Huge cuts in the amount the Government gives councils for road safety means that thousands of speed cameras could be switched off.

Ministers have pushed through a 40% spending reduction in this area, which will limit the cash available to the road safety partnerships that operate the cameras. Councils expected £95m but now they’ll receive £38m less. At the same time – and as part of wider spending cuts – ministers have also withdrawn all funding for new cameras.

But it is likely that many of the grey and yellow roadside camera boxes will remain as a deterrent to motorists even if they no longer work. The cameras arrived in 1992 and since then their number has grown so that Britain has 6000 – more than any other European country. They generate an estimated £100m in fines every year. And latest statistics reveal that although we have some of the busiest roads, they are among the safest.

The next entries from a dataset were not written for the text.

Lemma vdef_fields_percent x p :
  is_ident x → free_of "," p = true →
  vdef_fields (x +:+ "," +:+ p +:+ ",PERCENT") = Some (x, [p], "PERCENT").
Proof.
  intros Hx Hp. unfold vdef_fields.
  change (x +:+ "," +:+ p +:+ ",PERCENT") with (Join [x; p; "PERCENT"] ",").
  rewrite rpn_fields_Join; [done..|].
  repeat constructor; [by apply is_ident_free|done].
Qed.

Section checks.
Context `{Samples} (w : window).

Lemma check_DEF sc v (m : rrdMetric) :
  is_Some (fetch (FilePath m) (Dataset m) "AVERAGE" w) →
  check_arg w sc (DEF v (FilePath m) (Dataset m) "AVERAGE") = Some (bind_series v sc).
Proof. intros Hf. simpl. by rewrite bool_decide_eq_true_2. Qed.

Lemma check_CDEF sc v rpn :
  rpn_wf (λ x, bool_decide (x ∈ sc_series sc)) (tokens_of rpn) = true →
  check_arg w sc (CDEF v rpn) = Some (bind_series v sc).
Proof. intros Hwf. simpl. by rewrite Hwf. Qed.

(** A summary and its line. *)
Lemma check_summary sc t v fn format prog :
  is_ident t → t ∈ sc_series sc →
  fn ∈ ["MINIMUM"; "AVERAGE"; "MAXIMUM"; "LAST"] →
  check_uses w sc (VDEF v (t +:+ String "," fn) :: PRINT v format :: prog)
  = check_uses w (bind_value v sc) prog.
Proof.
  intros Ht Hin Hfn. cbn [check_uses check_arg].
  rewrite vdef_fields_summary, (bool_decide_eq_true_2 _ Hin); [|done|].
  - cbn [known_statistic andb]. rewrite (bool_decide_eq_true_2 _ Hfn).
    cbn [mbind option_bind bind_value sc_values].
    rewrite bool_decide_eq_true_2; [done|]. apply elem_of_union_l. by apply elem_of_singleton.
  - repeat (apply elem_of_cons in Hfn as [->|Hfn]; [done|]).
    by apply elem_of_nil in Hfn.
Qed.

Lemma check_summary_block sc t label :
  is_ident t → t ∈ sc_series sc →
  is_Some (check_uses w sc (summary_block t label)).
Proof.
  intros Ht Hin.
  change (summary_block t label) with
    [VDEF (t +:+ "-min") (t +:+ ",MINIMUM");
     PRINT (t +:+ "-min") (print_format label "min");
     VDEF (t +:+ "-avg") (t +:+ ",AVERAGE");
     PRINT (t +:+ "-avg") (print_format label "avg");
     VDEF (t +:+ "-max") (t +:+ ",MAXIMUM");
     PRINT (t +:+ "-max") (print_format label "max");
     VDEF (t +:+ "-last") (t +:+ ",LAST");
     PRINT (t +:+ "-last") (print_format label "last")].
  repeat (rewrite check_summary; [|done|done|rewrite !elem_of_cons; auto]).
  by eexists.
Qed.

(** The block of a percentile. *)
Lemma check_percentile_block sc t label i p :
  is_ident t → t ∈ sc_series sc →
  is_Some (check_uses w sc (percentile_block t label i p)).
Proof.
  intros Ht Hin. unfold percentile_block. cbn [check_uses].
  rewrite check_CDEF by (by apply zeroed_wf). cbn [mbind option_bind check_arg].
  replace (t +:+ "-cdef" +:+ Itoa_nat i +:+ "," +:+ format_f 6 p +:+ ",PERCENT")
    with ((t +:+ "-cdef" +:+ Itoa_nat i) +:+ "," +:+ format_f 6 p +:+ ",PERCENT")
    by (by rewrite !string_app_assoc).
  rewrite vdef_fields_percent; [| |apply format_f_free_of_comma].
  - cbn [bind_series sc_series sc_values known_statistic andb].
    rewrite !bool_decide_eq_true_2; [|done|apply elem_of_union_l; by apply elem_of_singleton].
    cbn [andb mbind option_bind bind_value sc_values].
    rewrite bool_decide_eq_true_2; [by eexists|].
    apply elem_of_union_l. by apply elem_of_singleton.
  - apply is_ident_app; [done|]. by rewrite free_of_app, Itoa_nat_free_of_comma.
Qed.

Lemma elem_bind_series x v sc : x ∈ sc_series sc → x ∈ sc_series (bind_series v sc).
Proof. intros Hx. by apply elem_of_union_r. Qed.

Lemma elem_bind_series_eq v sc : v ∈ sc_series (bind_series v sc).
Proof. apply elem_of_union_l. by apply elem_of_singleton. Qed.

(** The statistics block of an identifier that names a series. *)
Lemma check_stat_program sc t label percentiles :
  is_ident t → t ∈ sc_series sc →
  is_Some (check_uses w sc (stat_program t label percentiles)).
Proof.
  intros Ht Hin. unfold stat_program. rewrite check_uses_app.
  destruct (check_summary_block sc t label Ht Hin) as [sc1 Hsc1].
  rewrite Hsc1. cbn [mbind option_bind].
  apply (check_uses_blocks w (λ sc, t ∈ sc_series sc)).
  - intros sc2 sc3 Hin2 [Hs _]. by apply Hs.
  - apply Forall_forall. intros b (i & p & -> & _)%elem_of_lookup_imap.
    intros sc2 Hin2. by apply check_percentile_block.
  - apply check_uses_le in Hsc1 as [Hs _]. by apply Hs.
Qed.

(** The three definitions of a series of a group without operator. *)
Lemma check_none_defs sc query k c :
  readable w c → f64_is_finite (sq_Scale (c_serie c)) = true →
  f64_is_finite (gq_Scale query) = true →
  check_uses w sc (none_defs query (temp_name k) c)
  = Some (bind_series (temp_name k)
            (bind_series (temp_name k +:+ "-orig1")
               (bind_series (temp_name k +:+ "-orig0") sc))).
Proof.
  intros Hread Hs Hq. unfold none_defs. cbn [check_uses].
  rewrite check_DEF by done. cbn [mbind option_bind].
  rewrite check_CDEF; [|by apply scaled_wf, elem_bind_series_eq; [apply orig0_ident|]].
  cbn [mbind option_bind].
  rewrite check_CDEF; [done|].
  by apply scaled_wf, elem_bind_series_eq; [apply orig1_ident|].
Qed.

Lemma check_none_graph_block sc query percentiles k c :
  readable w c → f64_is_finite (sq_Scale (c_serie c)) = true →
  f64_is_finite (gq_Scale query) = true →
  is_Some (check_uses w sc (none_graph_block query percentiles k c)).
Proof.
  intros Hread Hs Hq. unfold none_graph_block.
  rewrite check_uses_app, check_none_defs by done. cbn [mbind option_bind].
  apply check_stat_program; [apply temp_name_ident|apply elem_bind_series_eq].
Qed.

Lemma check_none_xport_block sc query k c :
  readable w c → f64_is_finite (sq_Scale (c_serie c)) = true →
  f64_is_finite (gq_Scale query) = true →
  is_Some (check_uses w sc (none_xport_block query k c)).
Proof.
  intros Hread Hs Hq. unfold none_xport_block.
  rewrite check_uses_app, check_none_defs by done.
  cbn [mbind option_bind check_uses check_arg].
  rewrite bool_decide_eq_true_2 by apply elem_bind_series_eq. by eexists.
Qed.

(** The block of an operand of a sum or an average. *)
Lemma check_agg_block sc k c :
  readable w c → is_Some (check_uses w sc (agg_block (temp_name k) c)).
Proof.
  intros Hread. unfold agg_block. cbn [check_uses].
  rewrite check_DEF by done. cbn [mbind option_bind].
  rewrite agg_block_expression, check_CDEF; [by eexists|].
  apply zeroed_wf; [apply agg_ori_ident|apply elem_bind_series_eq].
Qed.

(** The two definitions of the identifier of a group. *)
Lemma check_agg_defs sc query k (cs : list contrib) :
  cs ≠ [] → f64_is_finite (gq_Scale query) = true →
  Forall (λ c, agg_temp (temp_name k) c ∈ sc_series sc) cs →
  check_uses w sc (agg_defs query (temp_name k) cs)
  = Some (bind_series (temp_name k) (bind_series (temp_name k +:+ "-orig") sc)).
Proof.
  intros Hne Hq Hin. unfold agg_defs. cbn [check_uses].
  rewrite check_CDEF by (by apply agg_expression_wf). cbn [mbind option_bind].
  rewrite check_CDEF; [done|].
  by apply scaled_wf, elem_bind_series_eq; [apply orig_ident|].
Qed.

End checks.

(** ** Programs *)

Section programs.
Context `{Samples} (w : window).

Lemma in_scope_empty v : in_scope scope_empty v = false.
Proof. unfold in_scope. simpl. by rewrite !bool_decide_eq_false_2 by set_solver. Qed.

(** The check of a program that starts in the empty scope. *)
Lemma wf_program_empty prog :
  NoDup (omap defines prog) → is_Some (check_uses w scope_empty prog) →
  wf_program w scope_empty prog = true.
Proof.
  intros Hnd Hcheck. unfold wf_program.
  rewrite !andb_true_iff, !bool_decide_eq_true. split; [split; [done|]|done].
  apply Is_true_true, forallb_True, Forall_forall. intros v _.
  by rewrite in_scope_empty.
Qed.

Lemma check_none_graph_blocks sc query percentiles k0 (cs : list contrib) :
  Forall (readable w) cs → finite_scales query cs →
  is_Some (check_uses w sc
             (concat (imap (λ j, none_graph_block query percentiles (k0 + j)) cs))).
Proof.
  intros Hread [Hq Hs]. apply (check_uses_blocks w (λ _, True)); [done| |done].
  apply Forall_forall. intros b (j & c & -> & Hc%list_elem_of_lookup_2)%elem_of_lookup_imap.
  intros sc1 _. apply check_none_graph_block; [|by eapply Forall_forall in Hs|done].
  by eapply Forall_forall in Hread.
Qed.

The Thames Valley Road Safety Partnership faces budget cuts of £600,000 and as a result votes this week to decide whether turn off all 92 speed cameras in Oxfordshire. The Devon and Cornwall partnership is understood also to be considering similar action.

Road safety minister Mike Penning told the Daily Mail: ‘in the coalition agreement, the Government made it clear it would end central funding for fixed-location speed cameras. Local authorities have relied too heavily on safety cameras for far too long.

‘So I am pleased that some councils are now focusing on other measures to reduce road casualties.’ However, road safety charity Brake has reacted ‘with horror’ at news of the intended cuts. The charity has already written to all local authorities chief executives urging them to ensure that road safety programmes are maintained despite the cuts.

‘We have a vast amount of evidence showing that cameras are extremely effective in cutting casualties and slowing traffic,’ said Julie Townsend, Brake’s deputy chief executive. ‘Turning cameras off, and pulling the plug on other important road safety work, is a disastrous blow for those communities relying on cameras to protect them.’